-------- Extracted data

(* ===== verification/VarOps.v ===== *)
(** Maps (crates/var/src/map.rs) and the operations of values that dispatch on
    the type (crates/var/src/variant.rs): indexing, ranges, membership. *)
From S2P Require Import Prelude Obj TxTypes Float64 Opcodes Values ValueOrder Scalars Containers.
From stdpp Require Import base gmap list strings.

Open Scope Z_scope.

Section ops.
Context `{Text} `{Interner} `{Addresses} `{OrdMap} `{Printing}.

(** ** The ordered map *)

Definition entries : Type := list (Var * Var).

Definition key_eqb (a b : Var) : bool :=
  match var_cmp a b with Datatypes.Eq => true | _ => false end.
Definition key_ltb (a b : Var) : bool :=
  match var_cmp a b with Datatypes.Lt => true | _ => false end.

Fixpoint omap_get (m : entries) (k : Var) : option Var :=
  match m with
  | [] => None
  | (k', v) :: m => if key_eqb k' k then Some v else omap_get m k
  end.

Definition omap_contains (m : entries) (k : Var) : bool :=
  match omap_get m k with Some _ => true | None => false end.

Fixpoint omap_insert (k v : Var) (m : entries) : entries :=
  match m with
  | [] => [(k, v)]
  | (k', v') :: m' =>
      match var_cmp k k' with
      | Datatypes.Lt => (k, v) :: m
      | Datatypes.Eq => (stored_key k' k, v) :: m'
      | Datatypes.Gt => (k', v') :: omap_insert k v m'
      end
  end.

Fixpoint omap_remove (m : entries) (k : Var) : entries * option Var :=
  match m with
  | [] => ([], None)
  | (k', v) :: m' =>
      if key_eqb k' k then (m', Some v)
      else let '(r, o) := omap_remove m' k in ((k', v) :: r, o)
  end.

(** [range(from..)] *)
Definition omap_from (m : entries) (from : Var) : entries :=
  filter (λ kv, key_ltb kv.1 from = false) m.

Definition omap_collect (l : entries) : entries :=
  fold_left (λ m kv, omap_insert kv.1 kv.2 m) l [].

(** ** map.rs *)

Definition validate_key (key : Var) : result unit Error :=
  if negb (is_scalar key) && negb (is_string key) then
    Err (with_msg E_TYPE (lit "Key must be a string or scalar, was " ++ ty key))
  else Ok tt.

Definition map_build (pairs : entries) : Var := VMap (omap_collect pairs).

Definition map_set_owned (m : entries) (key value : Var) : result Var Error :=
  let? _ := validate_key key in Ok (VMap (omap_insert key value m)).

Definition key_not_found (key : Var) : Error :=
  with_msg E_RANGE (lit "Key not found: " ++ debug_fmt key).

Definition map_get (m : entries) (key : Var) : result Var Error :=
  match omap_get m key with
  | Some v => Ok v
  | None => Err (key_not_found key)
  end.

Definition map_index (m : entries) (i : Z) : result (Var * Var) Error :=
  match m !! Z.to_nat i with
  | Some kv => Ok kv
  | None => Err (with_msg E_RANGE (lit "Index " ++ fmt_int i
                   ++ lit " out of bounds for map of length " ++ fmt_int (zlen m)))
  end.

(** Searches the values. *)
Definition map_index_in (m : entries) (value : Var) (case_sensitive : bool) : option Z :=
  (λ p, Z.of_nat p.1) <$>
  list_find (λ kv, (if case_sensitive
                    then match cmp_case_sensitive kv.2 value with Datatypes.Eq => true | _ => false end
                    else var_eqb kv.2 value) = true) m.

Fixpoint take_while_below (l : entries) (to : Var) : entries :=
  match l with
  | kv :: l => if key_ltb kv.1 to then kv :: take_while_below l to else []
  | [] => []
  end.

Definition map_range (m : entries) (from to : Var) : result Var Error :=
  if negb (omap_contains m from) then Err (key_not_found from)
  else Ok (VMap (omap_collect (take_while_below (omap_from m from) to))).

Definition map_range_set : result Var Error :=
  Err (with_msg E_TYPE (lit "Range assignment not supported on maps")).

Definition map_contains_key (m : entries) (key : Var) (case_sensitive : bool) : bool :=
  if case_sensitive then
    existsb (λ kv, match cmp_case_sensitive kv.1 key with Datatypes.Eq => true | _ => false end) m
  else omap_contains m key.

Definition map_remove (m : entries) (key : Var) (case_sensitive : bool) : Var * option Var :=
  let key' :=
    if case_sensitive then
      (λ p, p.2.1) <$>
      list_find (λ kv, match cmp_case_sensitive kv.1 key with Datatypes.Eq => true | _ => false end
                       = true) m
    else Some key in
  match key' with
  | Some k => let '(r, o) := omap_remove m k in (VMap r, o)
  | None => (VMap m, None)
  end.

Definition map_first (m : entries) : result (Var * Var) Error :=
  match m with
  | kv :: _ => Ok kv
  | [] => Err (from_code E_RANGE)
  end.

Definition no_key_after : Error := with_msg E_RANGE (lit "No key after").

Fixpoint after_exact (l : entries) (key : Var) : option (Var * Var) :=
  match l with
  | [] => None
  | kv :: l =>
      match cmp_case_sensitive kv.1 key with
      | Datatypes.Eq => head l
      | _ => after_exact l key
      end
  end.

Definition map_next_after (m : entries) (key : Var) (case_sensitive : bool)
  : result (Var * Var) Error :=
  let next := if case_sensitive then after_exact (omap_from m key) key
              else head (tail (omap_from m key)) in
  match next with
  | Some kv => Ok kv
  | None => Err no_key_after
  end.

(** ** variant.rs *)

Definition non_integer_index (c : ErrorCode) (i : Var) : Error :=
  with_msg c (lit "Cannot index into sequence with non-integer index " ++ ty i).

Definition index (v i : Var) (m : IndexMode) : result Var Error :=
  if is_scalar v then
    Err (with_msg E_TYPE (lit "Cannot index into scalar value " ++ ty v))
  else
    match as_integer i with
    | None => Err (non_integer_index E_TYPE i)
    | Some n =>
        let cached := cached_len v in
        let idx := adjust_i64 m n in
        if idx <? 0 then
          Err (with_msg E_RANGE
                 (if cached =? LEN_OVERFLOW
                  then lit "Index " ++ fmt_int n ++ lit " out of bounds for sequence"
                  else lit "Index " ++ fmt_int n ++ lit " out of bounds for " ++ ty v
                       ++ lit " of length " ++ fmt_int cached))
        else if negb (cached =? LEN_OVERFLOW) && (cached <=? idx) then
          Err (with_msg E_RANGE (lit "Index " ++ fmt_int (reverse_adjust_isize m idx)
                 ++ lit " out of bounds for " ++ ty v ++ lit " of length " ++ fmt_int cached))
        else
          match v with
          | VList l => List_.index l idx
          | VStr s => Str_.index s idx
          | VBinary b => Binary.index b idx
          | VMap e => let? kv := map_index e idx in Ok kv.2
          | _ => Err (with_msg E_TYPE [])
          end
    end.

Definition get (v key : Var) (m : IndexMode) : result Var Error :=
  match v with
  | VList _ | VStr _ | VBinary _ => index v key m
  | VMap e => map_get e key
  | _ => Err (with_msg E_TYPE (lit "Cannot index value from type " ++ ty v))
  end.

Definition index_set (v i value : Var) (m : IndexMode) : result Var Error :=
  match as_integer i with
  | None => Err (non_integer_index E_INVARG i)
  | Some n =>
      let idx := adjust_i64 m n in
      if idx <? 0 then
        Err (with_msg E_RANGE (lit "Index " ++ fmt_int n ++ lit " out of bounds for sequence"))
      else if negb (is_sequence v) then
        Err (with_msg E_TYPE (lit "Cannot set value in type " ++ ty v))
      else if container_len v <=? idx then
        Err (with_msg E_RANGE (lit "Index " ++ fmt_int (reverse_adjust_isize m idx)
               ++ lit " out of bounds for " ++ (match v with VList _ => lit "list" | _ => ty v end)
               ++ lit " of length " ++ fmt_int (container_len v)))
      else
        match v with
        | VList l => List_.index_set_owned l idx value
        | VStr s => Str_.index_set s idx value
        | VBinary b => Binary.index_set b idx value
        | _ => Err (with_msg E_TYPE [])
        end
  end.

(** [set_owned_vars], with [set_owned] and [set] *)
Definition set_owned_vars (v key value : Var) (m : IndexMode) : result Var Error :=
  match v with
  | VMap e => map_set_owned e key value
  | VList _ | VStr _ | VBinary _ => index_set v key value m
  | _ => Err (with_msg E_TYPE (lit "Cannot set value in type " ++ ty v))
  end.

Definition range_bound (i : Var) (m : IndexMode) : result Z Error :=
  match i with
  | VInt n => Ok (adjust_i64 m n)
  | _ => Err (non_integer_index E_INVARG i)
  end.

Definition range (v from to : Var) (m : IndexMode) : option (result Var Error) :=
  match v with
  | VList _ | VStr _ | VBinary _ =>
      match range_bound from m with
      | Err e => Some (Err e)
      | Ok f =>
          match range_bound to m with
          | Err e => Some (Err e)
          | Ok t =>
              match v with
              | VList l => Some (List_.range l f t)
              | VStr s => Some (Str_.range s f t)
              | VBinary b => Binary.range b f t
              | _ => None
              end
          end
      end
  | VMap e => Some (map_range e from to)
  | _ => Some (Err (with_msg E_TYPE (lit "Cannot index into scalar value " ++ ty v)))
  end.

(** [range_set_owned], with [range_set] *)
Definition range_set_owned (v from to with_ : Var) (m : IndexMode) : result Var Error :=
  match v with
  | VList _ | VStr _ | VBinary _ =>
      let? f := range_bound from m in
      let? t := range_bound to m in
      match v with
      | VList l => List_.range_set_owned l f t with_
      | VStr s => Str_.range_set s f t with_
      | VBinary b => Binary.range_set b f t with_
      | _ => Err (with_msg E_TYPE [])
      end
  | VMap _ => map_range_set
  | _ => Err (with_msg E_TYPE (lit "Cannot index into scalar value " ++ ty v))
  end.

Definition append_owned (v other : Var) : result Var Error :=
  match v with
  | VList l => List_.append_owned l other
  | VStr s => Str_.append s other
  | VBinary b => Binary.append b other
  | _ => Err (with_msg E_TYPE (lit "Cannot append to type " ++ ty v))
  end.

Definition push_owned (v value : Var) : result Var Error :=
  match v with
  | VList l => Ok (List_.push_owned l value)
  | VStr s => Str_.push s value
  | VBinary b => Binary.push b value
  | _ => Err (with_msg E_TYPE (lit "Cannot push to type " ++ ty v))
  end.

(** The position as the language counts it; absent is one before the first. *)
Definition position_var (m : IndexMode) (o : option Z) : Var :=
  VInt (reverse_adjust_isize m (default (-1) o)).

Definition index_in (v value : Var) (case_sensitive : bool) (m : IndexMode) : result Var Error :=
  match v with
  | VStr s =>
      match value with
      | VStr needle =>
          Ok (position_var m (Str_.str_find s needle case_sensitive 0
                                (is_ascii s && is_ascii needle)))
      | _ => Err (with_msg E_TYPE (lit "Cannot index string with " ++ ty value))
      end
  | VList l => Ok (position_var m (List_.index_in l value case_sensitive))
  | VBinary b => let? o := Binary.index_in b value in Ok (position_var m o)
  | VMap e => Ok (position_var m (map_index_in e value case_sensitive))
  | _ => Err (with_msg E_TYPE (lit "Cannot check for membership in type " ++ ty v))
  end.

Definition insert (v i value : Var) (m : IndexMode) : result Var Error :=
  match v with
  | VList _ | VStr _ | VBinary _ =>
      match i with
      | VInt n =>
          let adjusted := adjust_i64 m n in
          let idx := if adjusted <? 0 then 0 else Z.min adjusted (container_len v) in
          match v with
          | VList l => Ok (List_.insert_owned l idx value)
          | VStr s => Str_.insert s idx value
          | VBinary b => Binary.insert b idx value
          | _ => Err (with_msg E_TYPE [])
          end
      | _ => Err (with_msg E_INVARG
                    (lit "Cannot insert into sequence with non-integer index " ++ ty i))
      end
  | _ => Err (with_msg E_TYPE (lit "Cannot insert into type " ++ ty v))
  end.

Definition remove_at (v i : Var) (m : IndexMode) : result Var Error :=
  match v with
  | VList _ | VStr _ | VBinary _ =>
      match i with
      | VInt n =>
          let idx := adjust_i64 m n in
          if idx <? 0 then
            Err (with_msg E_RANGE (lit "Index " ++ fmt_int n ++ lit " out of bounds for sequence"))
          else if container_len v <=? idx then
            Err (with_msg E_RANGE (lit "Index " ++ fmt_int (reverse_adjust_isize m idx)
                   ++ lit " out of bounds for " ++ (match v with VList _ => lit "list" | _ => ty v end)
                   ++ lit " of length " ++ fmt_int (container_len v)))
          else
            match v with
            | VList l => List_.remove_at_owned l idx
            | VStr s => Str_.remove_at s idx
            | VBinary b => Binary.remove_at b idx
            | _ => Err (with_msg E_TYPE [])
            end
      | _ => Err (non_integer_index E_INVARG i)
      end
  | _ => Err (with_msg E_TYPE (lit "Cannot remove from type " ++ ty v))
  end.

Definition remove (v key : Var) (case_sensitive : bool) : result (Var * option Var) Error :=
  match v with
  | VMap e => Ok (map_remove e key case_sensitive)
  | _ => Err (with_msg E_INVARG (lit "Cannot remove from type " ++ ty v))
  end.
End ops.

----------------

→ Work to be completed
Reproduce every line above that contains the string "head".

→ Exercise response
      | Datatypes.Eq => head l
              else head (tail (omap_from m key)) in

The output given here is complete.